Retrograde (somatopetal) movement of two tightly bound membrane markers along culture chick sympathetic neurites has been observed. Concanavalin A coated red blood cells (ConA-RBCs) bound to these sympathetic neurites and exhibited retrograde movement if the point of attachment was close to the cell soma. All ConA-RBCs bound within 10 mu-m of the cell body moved within the three hour observation period but some of those farther than 60 mu-m moved toward the soma during this period. ConA-RBCs moved at rates ranging from 11-84 mu-m/hr with a mean and standard error of 49±6 mu-m/hr (n=18). The rate of this retrograde ConA-RBCs movement increased with distance from the cell soma according to the equation: R=11 (±2) + 1.28 (±0.07) D, where R represents the rate in mu-m/hr and D represents the distance from the soma in mu-m. The binding of ConA-RBCs to sympathetic neurites showed specificity for concanavalin A (ConA) receptors in the membrane since either pretreatment of the neurons with ConA or the presence of 25mM alpha-methyl-glucopyranoside prevented the binding.

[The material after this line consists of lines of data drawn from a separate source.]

(** ** Approvals are sent, not awaited *)

Lemma unconfirmed_stays_unconfirmed traffic : forall pending batch rest,
  forallb approval_traffic traffic = true ->
  pending <> [] ->
  (exists ts ds vs total res, batch = SendExecuteBatch ts ds vs total res) ->
  approvals_confirmed_before_batch pending (traffic ++ batch :: rest) = false.
Proof.
  induction traffic as [|q traffic IH]; intros pending batch rest Ht Hp Hb.
  - destruct Hb as (ts & ds & vs & total & res & ->). cbn.
    destruct pending; [contradiction | reflexivity].
  - cbn in Ht. apply andb_prop in Ht as [Hq Ht].
    destruct q as [tok res|tok amt [tx|e]| | | |]; try discriminate Hq; cbn;
      apply IH; auto.
Qed.

Lemma sent_approval_is_unconfirmed traffic : forall pending batch rest tok amt tx,
  forallb approval_traffic traffic = true ->
  In (SendApprove tok amt (Normal tx)) traffic ->
  (exists ts ds vs total res, batch = SendExecuteBatch ts ds vs total res) ->
  approvals_confirmed_before_batch pending (traffic ++ batch :: rest) = false.
Proof.
  induction traffic as [|q traffic IH];
    intros pending batch rest tok amt tx Ht Hin Hb; [destruct Hin|].
  cbn in Ht. apply andb_prop in Ht as [Hq Ht].
  destruct Hin as [->|Hin].
  - cbn. by apply unconfirmed_stays_unconfirmed.
  - destruct q as [tok' res|tok' amt' [tx'|e]| | | |]; try discriminate Hq;
      cbn; eapply IH; eauto.
Qed.

(** Whatever the network does: when [executeBatchTransaction] has sent an
    approval and then the batch, the batch went out while that approval
    was unconfirmed.  The only [wait] of the method is the one for the
    batch itself. *)
Lemma executeBatchTransaction_awaits_no_approval (r : Run Net) c r' sent :
  executeBatchTransaction r = (c, r') ->
  rpc_log r' = rpc_log r ++ sent ->
  (exists tok amt tx, In (SendApprove tok amt (Normal tx)) sent) ->
  (exists ts ds vs total res, In (SendExecuteBatch ts ds vs total res) sent) ->
  approvals_confirmed_before_batch [] sent = false.
Proof.
  intros Hrun Hsent (tok & amt & tx & Happ) (ts & ds & vs & total & res & Hb).
  destruct (executeBatchTransaction_anatomy r c r' Hrun)
    as (traffic & Ht & Hends).
  assert (Hquiet : forall ts ds vs total res,
            ~ In (SendExecuteBatch ts ds vs total res) traffic).
  { intros ? ? ? ? ? Hin. rewrite forallb_forall in Ht.
    apply Ht in Hin. discriminate Hin. }
  destruct Hends as [(_ & _ & ->)|[(e & _ & _ & Hlog)|
                     [(e & _ & _ & Hlog)|[(tx' & e & _ & _ & Hlog)|
                      (tx' & _ & _ & _ & Hlog)]]]].
  - rewrite <- (app_nil_r (rpc_log r)) in Hsent at 1.
    apply app_inv_head in Hsent. subst sent. destruct Hb.
  - rewrite Hlog in Hsent. apply app_inv_head in Hsent. subst sent.
    exfalso. by eapply Hquiet.
  - rewrite Hlog in Hsent. apply app_inv_head in Hsent. subst sent.
    apply in_app_or in Happ as [Happ|[Happ|[]]]; [|discriminate Happ].
    eapply sent_approval_is_unconfirmed; eauto 10.
  - rewrite Hlog in Hsent. apply app_inv_head in Hsent. subst sent.
    apply in_app_or in Happ as [Happ|[Happ|[Happ|[]]]];
      [|discriminate Happ|discriminate Happ].
    eapply sent_approval_is_unconfirmed; eauto 10.
  - rewrite Hlog in Hsent. apply app_inv_head in Hsent. subst sent.
    apply in_app_or in Happ as [Happ|[Happ|[Happ|[]]]];
      [|discriminate Happ|discriminate Happ].
    eapply sent_approval_is_unconfirmed; eauto 10.
Qed.

(** ** The approval accumulator *)

Abbreviation approvals r := (approvalTransactionsList (sdk r)).

Lemma accumulate_insert (m : gmap string Z) tok v :
  let m' := match m !! tok with
            | None => <[tok := 0]> m
            | Some _ => m
            end in
  <[tok := default 0 (m' !! tok) + v]> m'
  = <[tok := default 0 (m !! tok) + v]> m.
Proof.
  cbn zeta. destruct (m !! tok) as [a|] eqn:Hm.
  - by rewrite Hm.
  - by rewrite lookup_insert_eq, insert_insert_eq.
Qed.

Lemma estimate_if_needed_keeps_sdk entry (r : Run Net) :
  sdk (estimate_if_needed ethers entry r).2 = sdk r.
Proof.
  destruct entry as [tok req].
  unfold estimate_if_needed, try_rethrow, getContractInstance, try_rethrow.
  unfold bind, pure_call, ret, request.
  destruct (new_Contract ethers tok) as [[]|e]; [|reflexivity].
  destruct (allowance ethers tok _ _ (net r)) as [[a|e] n1]; [|reflexivity].
  destruct (a <? req); [|reflexivity].
  cbn [net sdk rpc_log].
  by destruct (estimateGas_approve ethers tok _ req n1) as [[g|e] n2].
Qed.

Lemma Promise_all_keeps_sdk {A} (ps : list (JS A)) :
  Forall (fun p => forall r : Run Net, sdk (p r).2 = sdk r) ps ->
  forall r, sdk (Promise_all ps r).2 = sdk r.
Proof.
  induction 1 as [|p ps Hp _ IH]; intros r; cbn [Promise_all];
    [reflexivity|].
  specialize (Hp r). destruct (p r) as [c r1]. cbn [snd] in Hp.
  specialize (IH r1). destruct (Promise_all ps r1) as [cs r2].
  cbn [snd] in *. congruence.
Qed.

Lemma estimateGasForBatchTransaction_keeps_sdk (r : Run Net) :
  sdk (estimateGasForBatchTransaction ethers r).2 = sdk r.
Proof.
  unfold estimateGasForBatchTransaction, try_rethrow.
  unfold bind at 1, this_transactionList at 1. unfold bind at 1.
  destruct (Nat.eqb _ 0); [reflexivity|].
  unfold ret at 1. unfold bind at 1, this_approvalTransactionsList at 1.
  unfold bind at 1.
  pose proof (Promise_all_keeps_sdk
                (List.map (estimate_if_needed ethers)
                   (map_to_list (approvalTransactionsList (sdk r))))) as Hall.
  specialize (Hall ltac:(apply Forall_forall; intros p Hp;
                         apply list_elem_of_In, in_map_iff in Hp
                           as (entry & <- & _);
                         apply estimate_if_needed_keeps_sdk) r).
  destruct (Promise_all _ r) as [[vs|e] r1]; cbn [snd] in Hall;
    [|exact Hall].
  unfold bind, this_transactionList, request.
  destruct (estimateGas_executeBatch ethers _ _ _ _ (net r1)) as [c n2].
  exact Hall.
Qed.

(** ** No list built by the methods holds the same triple twice *)

Lemma occurrences_filter_le tx q l :
  (occurrences tx (List.filter q l) <= occurrences tx l)%nat.
Proof.
  unfold Client.occurrences.
  induction l as [|e l IH]; cbn; [lia|].
  destruct (q e); cbn; destruct (bool_decide _); cbn; lia.
Qed.

Lemma occurrences_added tx l e :
  (forall e, occurrences e l <= 1)%nat ->
  (occurrences e (added tx l) <= 1)%nat.
Proof.
  intros Hl. unfold Client.added. rewrite existsb_filter.
  fold (occurrences tx l).
  destruct (Nat.eqb_spec (occurrences tx l) 0) as [Hz|_]; cbn [negb];
    [|apply Hl].
  rewrite occurrences_app. unfold Client.occurrences at 2. cbn.
  case_bool_decide as Hsame; cbn; [|specialize (Hl e); lia].
  assert (Heq : occurrences e l = occurrences tx l).
  { unfold Client.occurrences. by rewrite Hsame. }
  lia.
Qed.

Lemma perform_transactionList (r : Run Net) op :
  let l := transactionList (sdk r) in
  let l' := transactionList (sdk (perform op r)) in
  l' = l \/ l' = [] \/ (exists tx, l' = added tx l)
  \/ (exists q, l' = List.filter q l).
Proof.
  cbn zeta.
  destruct op as [| | | |a|t v d|tok t v|tok t v|t v d| | |];
    try (left; reflexivity).
  - left. cbn. unfold getContractInstance, try_rethrow, bind, pure_call.
    by destruct (new_Contract ethers a) as [[]|e].
  - right. right. left. rewrite perform_add. eauto.
  - cbn. unfold addERC20Transfer, try_rethrow, bind, accumulate, bind,
      this_approvalTransactionsList, set_approvalTransactionsList,
      getContractInstance, try_rethrow, bind, pure_call, ret, throw.
    destruct (inherited tok); [by left|].
    destruct (new_Contract ethers tok) as [[]|e]; [|by left].
    destruct (encode_transferFrom ethers tok _ t v) as [d|e]; [|by left].
    right. right. left. eexists.
    exact (f_equal transactionList (perform_add _ tok (JNumber 0) d)).
  - cbn. unfold addERC20Approve, try_rethrow, bind, accumulate, bind,
      this_approvalTransactionsList, set_approvalTransactionsList,
      getContractInstance, try_rethrow, bind, pure_call, ret, throw.
    destruct (inherited tok); [by left|].
    destruct (new_Contract ethers tok) as [[]|e]; [|by left].
    destruct (encode_approve ethers tok t v) as [d|e]; [|by left].
    right. right. left. eexists.
    exact (f_equal transactionList (perform_add _ tok (JNumber 0) d)).
  - right. right. right. rewrite perform_remove. eauto.
  - right. left. reflexivity.
  - cbn [Client.perform].
    destruct (executeBatchTransaction r) as [c r'] eqn:Hrun.
    destruct (executeBatchTransaction_anatomy r c r' Hrun)
      as (traffic & _ & Hends). cbn [snd].
    destruct Hends as [(_ & _ & ->)|[(e & _ & -> & _)|
                       [(e & _ & -> & _)|[(tx & e & _ & -> & _)|
                        (tx & _ & _ & -> & _)]]]]; auto.
  - left. cbn [Client.perform].
    by rewrite estimateGasForBatchTransaction_keeps_sdk.
Qed.

(** From a list without repeated triples every sequence of method calls
    leads to a list without repeated triples; the list of a new SDK
    object is empty. *)
Lemma session_keeps_triples_distinct ops : forall (r : Run Net),
  (forall e, occurrences e (transactionList (sdk r)) <= 1)%nat ->
  forall e, (occurrences e (transactionList (sdk (session ops r))) <= 1)%nat.
Proof.
  induction ops as [|op ops IH]; intros r Hr; [exact Hr|].
  change (session (op :: ops) r) with (session ops (perform op r)).
  apply IH. intros e.
  destruct (perform_transactionList r op)
    as [->|[->|[[tx ->]|[q ->]]]].
  - apply Hr.
  - cbn. lia.
  - by apply occurrences_added.
  - etransitivity; [apply occurrences_filter_le | apply Hr].
Qed.

Lemma add_then_list_keeps_approvals tok enc (r : Run Net) :
  approvals
    (bind (getContractInstance ethers tok)
       (fun tokenContract =>
          bind (pure_call (enc tokenContract))
               (fun data => addTransactionToList ethers tok (JNumber 0) data))
       r).2
  = approvals r.
Proof.
  unfold bind, getContractInstance, try_rethrow, bind, pure_call, ret.
  destruct (new_Contract ethers tok) as [[]|e]; [|reflexivity].
  destruct (enc tok) as [d|e]; [|reflexivity].
  unfold addTransactionToList, try_rethrow, bind, this_transactionList.
  by destruct (negb _).
Qed.

(** What one method call does to the accumulator. *)
Lemma perform_approvals (r : Run Net) op :
  approvals (perform op r)
  = match op with
    | AddERC20Transfer tok _ v | AddERC20Approve tok _ v =>
        if inherited tok then approvals r
        else <[tok := default 0 (approvals r !! tok) + v]> (approvals r)
    | _ => approvals r
    end.
Proof.
  destruct op as [| | | |a|t v d|tok t v|tok t v|t v d| | |];
    cbn [Client.perform]; try reflexivity.
  - unfold getContractInstance, try_rethrow, bind, pure_call.
    by destruct (new_Contract ethers a) as [[]|e].
  - exact (f_equal approvalTransactionsList (perform_add r t v d)).
  - unfold addERC20Transfer, try_rethrow. unfold bind at 1.
    unfold accumulate at 1, bind at 1, this_approvalTransactionsList at 1.
    destruct (inherited tok); [reflexivity|].
    unfold set_approvalTransactionsList at 1.
    rewrite add_then_list_keeps_approvals. cbn [sdk approvalTransactionsList].
    apply accumulate_insert.
  - unfold addERC20Approve, try_rethrow. unfold bind at 1.
    unfold accumulate at 1, bind at 1, this_approvalTransactionsList at 1.
    destruct (inherited tok); [reflexivity|].
    unfold set_approvalTransactionsList at 1.
    rewrite (add_then_list_keeps_approvals tok
               (fun c => encode_approve ethers c t v)).
    cbn [sdk approvalTransactionsList].
    apply accumulate_insert.
  - destruct (executeBatchTransaction r) as [c r'] eqn:Hrun.
    destruct (executeBatchTransaction_anatomy r c r' Hrun)
      as (traffic & _ & Hends). cbn [snd].
    destruct Hends as [(_ & _ & ->)|[(e & _ & -> & _)|
                       [(e & _ & -> & _)|[(tx & e & _ & -> & _)|
                        (tx & _ & _ & -> & _)]]]]; reflexivity.
  - by rewrite estimateGasForBatchTransaction_keeps_sdk.
Qed.

Lemma added_to_cons token op ops :
  added_to token (op :: ops)
  = match op with
    | AddERC20Transfer tok _ v | AddERC20Approve tok _ v =>
        if String.eqb tok token && negb (inherited tok)
        then v + added_to token ops
        else added_to token ops
    | _ => added_to token ops
    end.
Proof. reflexivity. Qed.

Lemma added_to_nonneg token ops :
  Forall (fun op => 0 <= amount_of op) ops -> 0 <= added_to token ops.
Proof.
  induction 1 as [|op ops Hop _ IH]; [cbn; lia|].
  rewrite added_to_cons.
  destruct op; cbn in Hop; try exact IH; destruct (_ && _); lia.
Qed.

Thus, the retro-grade movement of ConA-RBCs appears to demonstrate the somatopetal movement of ConA receptors within the axon membrane. Untreated polystyrene beads (1.1 mu-m) also showed retrograde movement after binding non-specifically to the neurite membrane. These beads moved at rates similar to those of the ConA-RBCs. However, unlike ConA-RBC movement the smaller polystyrene beads were observed to move at all distance form the soma. The retrograde movement of these untreated beads suggests that ConA-RBC movement is not due the presence of the ConA. However, some dose-related pharmacological effects of ConA on cultured sympathetic neurons were observed. ConA (100 mu-g/ml) completely prevented axon sprouting of dislocated neurons but had no apparent effect on adhesion of these cells to the substrate. IN established whole ganglion cultures the same dose of ConA caused both bundling of nerve fibers due to fiber reaction around the perimeter of the nerve fiber halo and flattening of the unretracted growth cones.